Finalmente, Mongo enarboló lo que había quedado de Paulina y entonces atónitos descubrieron la verdadera naturaleza del tejido y sus diseños. Se trataba de una bandera. Diferente a las otras que ondeaban en las astas de la ciudad. Nueva y desconocida, ostentaba una fulgurante estrella solitaria en medio de un corazón abierto. Franjas multicolores la atravesaban para coincidir en un triángulo negro y profundo como las fosas que Mongo abría cada día en el cementerio.
El júbilo corrió por la cuadra y pronto todos los vecinos se unieron a la comitiva que enarbolaba la bandera. Levantaban los puños al cielo cargado de bombas nucleares y vociferaban su conformidad con el holocausto. A la gritería se sumaron los negros de El Fanguito, quienes a paso de Mozambique desfilaron llevando en alto la bandera. Pasearon su trofeo cuadra arriba y cuadra abajo durante todo el día. Al anochecer, exhaustos de tantos aspavientos y delirios, decidieron regresar a sus casas, no sin antes envolver la bandera como se debe y guardarla en una caja de cartón de leche condensada a modo de cofre. Al día siguiente, después de una reunión con todos los vecinos, Mongo, el sepulturero, fue elegido el nuevo presidente del Comité de Defensa de la Revolución. Y Paulina fue proclamada en bandera e insignia patriótica de la cuadra.

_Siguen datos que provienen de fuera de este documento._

(** * deno-gfm: Markdown to sanitized HTML, and Markdown to plain-text sections

    A shallow embedding of [mod.ts].  The module renders GitHub flavoured
    Markdown through marked with its own [Renderer] (heading, image, code,
    link), filters the result through sanitize-html with allow-lists built in
    [render], and reduces a token stream to plain-text sections
    ([stripTokens], [stripSplitBySections], [strip]).

    The third-party engines (marked, sanitize-html, Prism, KaTeX, he, emoji,
    the WHATWG [URL] class) are not part of the module: they are gathered in
    the class [Collaborators] and every definition is parametric in it. *)

From Stdlib Require Import NArith String Ascii List Lia.
From stdpp Require Import base option list gmap pretty.

Local Open Scope string_scope.
Local Open Scope list_scope.
Local Open Scope N_scope.

(** ** JavaScript strings

    A JavaScript string is a sequence of UTF-16 code units. *)

Abbreviation jsstring := (list N).

(** A literal, written with an ASCII Rocq string. *)
Definition js (s : string) : jsstring :=
  (fun a => N_of_ascii a) <$> list_ascii_of_string s.

(** A literal in which the apostrophe stands for the double quote (none of
    the templates of [mod.ts] holds an apostrophe). *)
Definition jsq (s : string) : jsstring :=
  (fun c => if c =? 39 then 34 else c) <$> js s.

Definition NL : N := 10.
Definition DOLLAR : N := 36.

(** ECMAScript [LineTerminator]: the code units that [.] refuses. *)
Definition isLineTerminator (c : N) : bool :=
  (c =? 10) || (c =? 13) || (c =? 0x2028) || (c =? 0x2029).

(** ECMAScript [WhiteSpace] and [LineTerminator]: what [trim] strips and what
    [\s] accepts. *)
Definition isWhiteSpace (c : N) : bool :=
  isLineTerminator c
  || (c =? 9) || (c =? 11) || (c =? 12) || (c =? 32) || (c =? 160)
  || (c =? 0x1680) || ((0x2000 <=? c) && (c <=? 0x200A))
  || (c =? 0x202F) || (c =? 0x205F) || (c =? 0x3000) || (c =? 0xFEFF).

Fixpoint trimStart (s : jsstring) : jsstring :=
  match s with
  | c :: s' => if isWhiteSpace c then trimStart s' else s
  | [] => []
  end.

Definition trimEnd (s : jsstring) : jsstring :=
  reverse (trimStart (reverse s)).

(** [String.prototype.trim] *)
Definition trim (s : jsstring) : jsstring := trimEnd (trimStart s).

(** [String.prototype.startsWith] *)
Fixpoint startsWith (s p : jsstring) {struct p} : bool :=
  match p, s with
  | [], _ => true
  | c :: p', d :: s' => (c =? d) && startsWith s' p'
  | _ :: _, [] => false
  end.

(** [s.split(",")[0]]: the text before the first comma, all of [s] when it
    has none. *)
Fixpoint split_comma_first (s : jsstring) : jsstring :=
  match s with
  | [] => []
  | c :: s' => if c =? 44 then [] else c :: split_comma_first s'
  end.

(** [Array.prototype.join] *)
Fixpoint join (sep : jsstring) (l : list jsstring) : jsstring :=
  match l with
  | [] => []
  | [x] => x
  | x :: l' => x ++ sep ++ join sep l'
  end.

(** A JavaScript value used as a condition: a string is truthy when it is
    defined and not empty. *)
Definition truthy (o : option jsstring) : bool :=
  match o with
  | Some (_ :: _) => true
  | _ => false
  end.

(** ** Global regular-expression replacement

    [s.replace(re, f)] for a global [re] that never matches the empty string:
    the scan goes left to right; at a position that no earlier match covers,
    the matcher [m] is tried on the rest of the string and answers with the
    matched text and its first capture group; a match is replaced by [f] of
    both and the scan resumes behind it; otherwise the code unit is kept. *)

Definition Matcher := jsstring -> option (jsstring * jsstring).

Fixpoint replace_scan (m : Matcher) (f : jsstring -> jsstring -> jsstring)
    (skip : nat) (s : jsstring) : jsstring :=
  match s with
  | [] => []
  | c :: s' =>
      match skip with
      | S k => replace_scan m f k s'
      | O =>
          match m s with
          | Some (matched, p1) =>
              f matched p1 ++ replace_scan m f (Nat.pred (length matched)) s'
          | None => c :: replace_scan m f O s'
          end
      end
  end.

Definition replace (m : Matcher) (f : jsstring -> jsstring -> jsstring)
    (s : jsstring) : jsstring :=
  replace_scan m f O s.

(** [/\n{3,}/]: three or more line feeds, as many as there are. *)
Fixpoint newline_run (s : jsstring) : jsstring :=
  match s with
  | c :: s' => if c =? NL then c :: newline_run s' else []
  | [] => []
  end.

Definition NEWLINES_REGEXP : Matcher := fun s =>
  let run := newline_run s in
  if (3 <=? length run)%nat then Some (run, []) else None.
Definition _handle_genre_query (intent_result : IntentResult) : prog ChatResponse :=
  let ents := entities intent_result in
  let ask :=
    Ret (mkChatResponse
           "What genre are you interested in? Action, comedy, horror, romance, sci-fi, or something else? 🎭"
           None None (Some "recommendations")) in
  match ents !! "genres" with
  | Some gs =>
      let* genre := first_item gs in
      let* movies := await (get_genre_recommendations genre None 5) in
      match movies with
      | _ :: _ =>
          Ret (mkChatResponse
                 ("🎬 **Great " +:+ py_title genre +:+ " Movies:**" +:+ nl +:+ nl +:+
                  movie_lines 80 1 (firstn 3 movies) +:+
                  "Would you like more " +:+ genre +:+
                  " recommendations or details about any of these?")
                 (Some (DataMovies movies (Some genre)))
                 (Some [ "More " +:+ genre +:+ " movies";
                         "Best " +:+ genre +:+ " movies of 2023";
                         "Different genre" ])
                 (Some "recommendations"))
      | [] => ask
      end
  | None => ask
  end.

Definition plot_no_title : ChatResponse :=
  mkChatResponse
    "Which movie's plot would you like to know about? Please tell me the title! 📖"
    None None None.

Definition _handle_plot_query (intent_result : IntentResult) : prog ChatResponse :=
  let ents := entities intent_result in
  match ents !! "movie_title" with
  | Some title =>
      let* movies := await (search_movies title None 1) in
      match movies with
      | movie :: _ =>
          Ret (mkChatResponse
                 ("**" +:+ mv_title movie +:+ "** (" +:+ mv_year movie +:+ ")" +:+ nl +:+ nl +:+
                  "📖 **Plot:** " +:+ mv_overview movie)
                 None
                 (Some [ "Cast of " +:+ mv_title movie;
                         "Movies like " +:+ mv_title movie;
                         "More details about this movie" ])
                 None)
      | [] => Ret plot_no_title
      end
  | None => Ret plot_no_title
  end.

Definition rating_no_title : ChatResponse :=
  mkChatResponse
    "Which movie's rating would you like to know? Please tell me the title! ⭐"
    None None None.

Definition _handle_rating_query (intent_result : IntentResult) : prog ChatResponse :=
  let ents := entities intent_result in
  match ents !! "movie_title" with
  | Some title =>
      let* movies := await (search_movies title None 1) in
      match movies with
      | movie :: _ =>
          let* details := await (get_movie_details (mv_id movie)) in
          match details with
          | Some details =>
              let tmdb_rating := number_value (d_rating_tmdb details) in
              Ret (mkChatResponse
                     ("**" +:+ d_title details +:+ "** (" +:+ d_year details +:+ ") Ratings:" +:+ nl +:+ nl +:+
                      "⭐ **TMDb:** " +:+ fmt_1f (d_rating_tmdb details) +:+ "/10" +:+ nl +:+
                      (if some_truthy (d_rating_imdb details)
                       then "🎬 **IMDb:** " +:+ some_text (d_rating_imdb details) +:+ "/10" +:+ nl
                       else "") +:+
                      (if some_truthy (d_rating_rt details)
                       then "🍅 **Rotten Tomatoes:** " +:+ some_text (d_rating_rt details) +:+ nl
                       else "") +:+
                      (if Qle_bool 8 tmdb_rating
                       then nl +:+ "🏆 This is considered an excellent movie!"
                       else if Qle_bool 7 tmdb_rating
                       then nl +:+ "👍 This is a well-rated movie!"
                       else if Qle_bool 6 tmdb_rating
                       then nl +:+ "👌 This movie has decent ratings."
                       else nl +:+ "📝 This movie has mixed reviews."))
                     None
                     (Some [ "Tell me more about " +:+ d_title details;
                             "Movies like " +:+ d_title details;
                             "Other highly rated movies" ])
                     None)
          | None => Ret rating_no_title
          end
      | [] => Ret rating_no_title
      end
  | None => Ret rating_no_title
  end.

A los pocos días, los moscovitas retiraron sus ojivas nucleares de La Isla a cambio del desmantelamiento de otras similares que el vecino imperialista tenía en Turquía y de la promesa, por parte de los americanos, de no invadir La Isla con el propósito de derrocar al Máximo Líder. La tranquilidad regresó a las calles y la población se incorporó a la faena cotidiana de sobrevivir, ignorando u olvidando rápidamente los sucesos que pudieron hacer volar el mundo.